The jabs at Clinton lent a political undertone to a largely policy-focused speech that laid out the senator’s guiding principles on foreign policy and national security. In it, he drew a contrast with Obama, who he characterized as having weakened the U.S. abroad, capitulated to the demands of foreign allies and enemies alike and abandoned the idea of American exceptionalism.
“It is up to our next president to right the wrongs done by our current one,” Rubio said. “It is up to our next president to properly fund and modernize our military. It is up to our next president to restore our people’s faith in the promise and power of the American ideal.”
The Florida Republican sits on the Senate Foreign Relations Committee and for more than a year has looked to separate himself from competing presidential hopefuls by gaining and highlighting his expertise on foreign policy.
In a field where few presidential candidates have much national security experience, Rubio has pitched his bona fides as a way to prove he is more than just a first-term senator.
During his speech, he outlined three pillars of his foreign policy doctrine: American strength, protection of the American economy and moral clarity regarding America’s core values.
Rubio advocated reversing sequestration cuts to defense spending and returning the Pentagon to its 2012 budget levels, modernizing the military and “permanently extending Section 215 of the PATRIOT Act,” which allows the National Security Agency to collect Americans’ phone data.

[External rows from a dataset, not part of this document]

(** A navigator at [location], at Julian Day [jd], running at [rate]; the
    vision directions are those of the constructor, the matrices are
    derived by [updateTransformMatrices]. *)
Definition navigatorAt (location : StelLocation) (jd rate : R)
  : StelNavigator.t Obs :=
  StelNavigator.updateTransformMatrices
    (StelNavigator.mk rate jd (Static location)
       (Vec3d.mk 1 0 0) (Vec3d.mk 1 0 0) (Vec3d.mk 1 0 0)
       StelNavigator.MountAltAzimuthal
       Mat4d.identity Mat4d.identity Mat4d.identity Mat4d.identity
       Mat4d.identity Mat4d.identity Mat4d.identity Mat4d.identity
       Mat4d.identity).

(** Nothing selected, nothing called yet. *)
Definition quiet : Collaborators.t Body := Collaborators.mk [] [].

End Sky.

(** ** Sequences of calls *)

(** The two keys of the coarse time-rate control, and the two of the fine
    one. *)
Inductive RateKey : Type :=
| Faster
| Slower.

Definition pressRateKey {Observer : Type} (JD_SECOND : R) (k : RateKey)
  (n : StelNavigator.t Observer) : StelNavigator.t Observer :=
  match k with
  | Faster => StelNavigator.increaseTimeSpeed JD_SECOND n
  | Slower => StelNavigator.decreaseTimeSpeed JD_SECOND n
  end.

Definition pressRateKeyLess {Observer : Type} (JD_SECOND : R) (k : RateKey)
  (n : StelNavigator.t Observer) : StelNavigator.t Observer :=
  match k with
  | Faster => StelNavigator.increaseTimeSpeedLess JD_SECOND n
  | Slower => StelNavigator.decreaseTimeSpeedLess JD_SECOND n
  end.

(** The keys pressed one after the other, first key first. *)
Definition pressRateKeys {Observer : Type} (JD_SECOND : R)
  (ks : list RateKey) (n : StelNavigator.t Observer)
  : StelNavigator.t Observer :=
  fold_left (fun m k => pressRateKey JD_SECOND k m) ks n.

Definition pressRateKeysLess {Observer : Type} (JD_SECOND : R)
  (ks : list RateKey) (n : StelNavigator.t Observer)
  : StelNavigator.t Observer :=
  fold_left (fun m k => pressRateKeyLess JD_SECOND k m) ks n.

(** The rates [0], [JD_SECOND * base ^ k] and [- JD_SECOND * base ^ k]. *)
Definition on_ladder (base JD_SECOND s : R) : Prop :=
  s = 0 \/
  exists k : nat,
    s = JD_SECOND * base ^ k \/ s = - (JD_SECOND * base ^ k).

(** [getIsTimeNow] polled once per clock reading, the navigator unchanged
    in between: the answers, and the statics after the last poll. *)
Fixpoint pollIsTimeNow {Observer : Type} (JD_SECOND : R) (clocks : list R)
  (n : StelNavigator.t Observer)
  (statics : option StelNavigator.IsTimeNowStatics)
  : list bool * option StelNavigator.IsTimeNowStatics :=
  match clocks with
  | [] => ([], statics)
  | now :: later =>
      let r := StelNavigator.getIsTimeNow JD_SECOND now n statics in
      let rs := pollIsTimeNow JD_SECOND later n (Some (snd r)) in
      (fst r :: fst rs, snd rs)
  end.

(** Scalar product and difference of 3-vectors. *)
Definition Vec3d_dot (a b : Vec3d) : R :=
  Vec3d.x a * Vec3d.x b + Vec3d.y a * Vec3d.y b + Vec3d.z a * Vec3d.z b.

Definition Vec3d_minus (a b : Vec3d) : Vec3d :=
  Vec3d.mk (Vec3d.x a - Vec3d.x b) (Vec3d.y a - Vec3d.y b)
           (Vec3d.z a - Vec3d.z b).

(** Determinant of the rotation part of a matrix (its first three rows and
    columns): 1 for a rotation, -1 for a reflection. *)
Definition Mat4d_det3 (m : Mat4d) : R :=
  Mat4d.r0 m * (Mat4d.r5 m * Mat4d.r10 m - Mat4d.r9 m * Mat4d.r6 m)
  - Mat4d.r4 m * (Mat4d.r1 m * Mat4d.r10 m - Mat4d.r9 m * Mat4d.r2 m)
  + Mat4d.r8 m * (Mat4d.r1 m * Mat4d.r6 m - Mat4d.r5 m * Mat4d.r2 m).

(** An observatory above the ground: the observer is not at the centre of
    its home planet. *)
Definition MaunaKea : StelLocation :=
  StelLocation.mk "Mauna Kea" "Hawaii" "Earth" (-155.47) 19.82 4205.


(** ** The Julian Day and the time rate on IEEE doubles

    The statements of the source that decide the bounds of the Julian Day,
    with [double] as the binary64 floats of [PrimFloat]: a product that
    overflows is an infinity, [infinity * 0] is NaN, and every comparison
    with NaN is false.  A decimal literal stands for the nearest double, as
    it does in C++. *)
Module Binary64.
Import PrimFloat.
Local Set Warnings "-inexact-float".

Definition double : Set := float.

(** Modelled from the spec: [JD_SECOND], a macro of StelUtils.hpp, is the
    rate of real time in Julian Days per second, one solar day per 86400
    seconds. *)
Definition JD_SECOND : double := (1 / 86400)%float.

(** The two bounds of [updateTime]. *)
Definition JDay_max : double := 38245309.499988%float.
Definition JDay_min : double := (-34803211.500012)%float.

(** The four functions of the time rate: the rate each passes to
    [setTimeRate], from the rate [s] that [getTimeRate] returns. *)
Definition increaseTimeSpeed (JD_SECOND s : double) : double :=
  (if JD_SECOND <=? s then s * 10
   else if s <? - JD_SECOND then s / 10
   else if (0 <=? s) && (s <? JD_SECOND) then JD_SECOND
   else if (- JD_SECOND <=? s) && (s <? 0) then 0
   else s)%float.

Definition decreaseTimeSpeed (JD_SECOND s : double) : double :=
  (if JD_SECOND <? s then s / 10
   else if s <=? - JD_SECOND then s * 10
   else if (- JD_SECOND <? s) && (s <=? 0) then - JD_SECOND
   else if (0 <? s) && (s <=? JD_SECOND) then 0
   else s)%float.

Definition increaseTimeSpeedLess (JD_SECOND s : double) : double :=
  (if JD_SECOND <=? s then s * 2
   else if s <? - JD_SECOND then s / 2
   else if (0 <=? s) && (s <? JD_SECOND) then JD_SECOND
   else if (- JD_SECOND <=? s) && (s <? 0) then 0
   else s)%float.

Definition decreaseTimeSpeedLess (JD_SECOND s : double) : double :=
  (if JD_SECOND <? s then s / 2
   else if s <=? - JD_SECOND then s * 2
   else if (- JD_SECOND <? s) && (s <=? 0) then - JD_SECOND
   else if (0 <? s) && (s <=? JD_SECOND) then 0
   else s)%float.

(** [updateTime]: the Julian Day it leaves (the statements after the two
    guards do not assign [JDay]). *)
Definition updateTime_JDay (JDay timeSpeed deltaTime : double) : double :=
  let JDay := (JDay + timeSpeed * deltaTime)%float in
  let JDay := if (38245309.499988 <? JDay)%float
              then 38245309.499988%float else JDay in
  let JDay := if (JDay <? -34803211.500012)%float
              then (-34803211.500012)%float else JDay in
  JDay.

(** The Julian Day is within the two bounds. *)
Definition in_range (jd : double) : bool :=
  ((JDay_min <=? jd) && (jd <=? JDay_max))%float.

End Binary64.


(** * Properties *)

(** Case analysis on every comparison of doubles in sight. *)
Ltac double_cases :=
  unfold Double.gtb, Double.geb, Double.ltb, Double.leb, Double.fabs in *;
  repeat match goal with
         | |- context [Rlt_dec ?a ?b] => destruct (Rlt_dec a b)
         | |- context [Rle_dec ?a ?b] => destruct (Rle_dec a b)
         | H : context [Rlt_dec ?a ?b] |- _ => destruct (Rlt_dec a b)
         | H : context [Rle_dec ?a ?b] |- _ => destruct (Rle_dec a b)
         end;
  simpl in *.

Lemma ltb_true (a b : R) : a < b -> (a <? b) = true.
Proof. intros H. double_cases; [reflexivity | lra]. Qed.

Lemma ltb_false (a b : R) : b <= a -> (a <? b) = false.
Proof. intros H. double_cases; [lra | reflexivity]. Qed.

Lemma leb_true (a b : R) : a <= b -> (a <=? b) = true.
Proof. intros H. double_cases; [reflexivity | lra]. Qed.

Lemma leb_false (a b : R) : b < a -> (a <=? b) = false.
Proof. intros H. double_cases; [lra | reflexivity]. Qed.

Lemma JDay_min_lt_max : StelNavigator.JDay_min < StelNavigator.JDay_max.
Proof. unfold StelNavigator.JDay_min, StelNavigator.JDay_max. lra. Qed.

Section TransformMatrices.

Context {Planet Observer : Type}.
Context {PA : Planet.API Planet} {OA : StelObserver.API Planet Observer}.

Implicit Type n : StelNavigator.t Observer.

In a knock on GOP presidential opponent Rand Paul, who is working to reign in government surveillance programs and opposes extending the PATRIOT Act, Rubio asserted that “we cannot let politics cloud the importance of this issue.”
He also characterized stability abroad as key to the U.S. economy, and expressed support for opening up new trade opportunities while pledging to “use American power to oppose any violations of international waters, airspace, cyberspace or outer space.”
And Rubio warned that on Obama’s watch, “the ideals that have long formed the backbone of American foreign policy — a passionate defense of human rights, the strong support of democratic principles and the protection of the sovereignty of our allies” have been abandoned. He promised in contrast to support the spread of American ideals abroad.
The senator closed by framing the responsibility of the U.S. to remain a global leader as God-given, quoting Pope Pius the 12th as saying “into the hands of America God has placed the destiny of an afflicted mankind.”
“I believe mankind remains afflicted, and that its destiny remains in our hands. And I believe America will continue to advance the cause of peace and freedom in our time,” he said.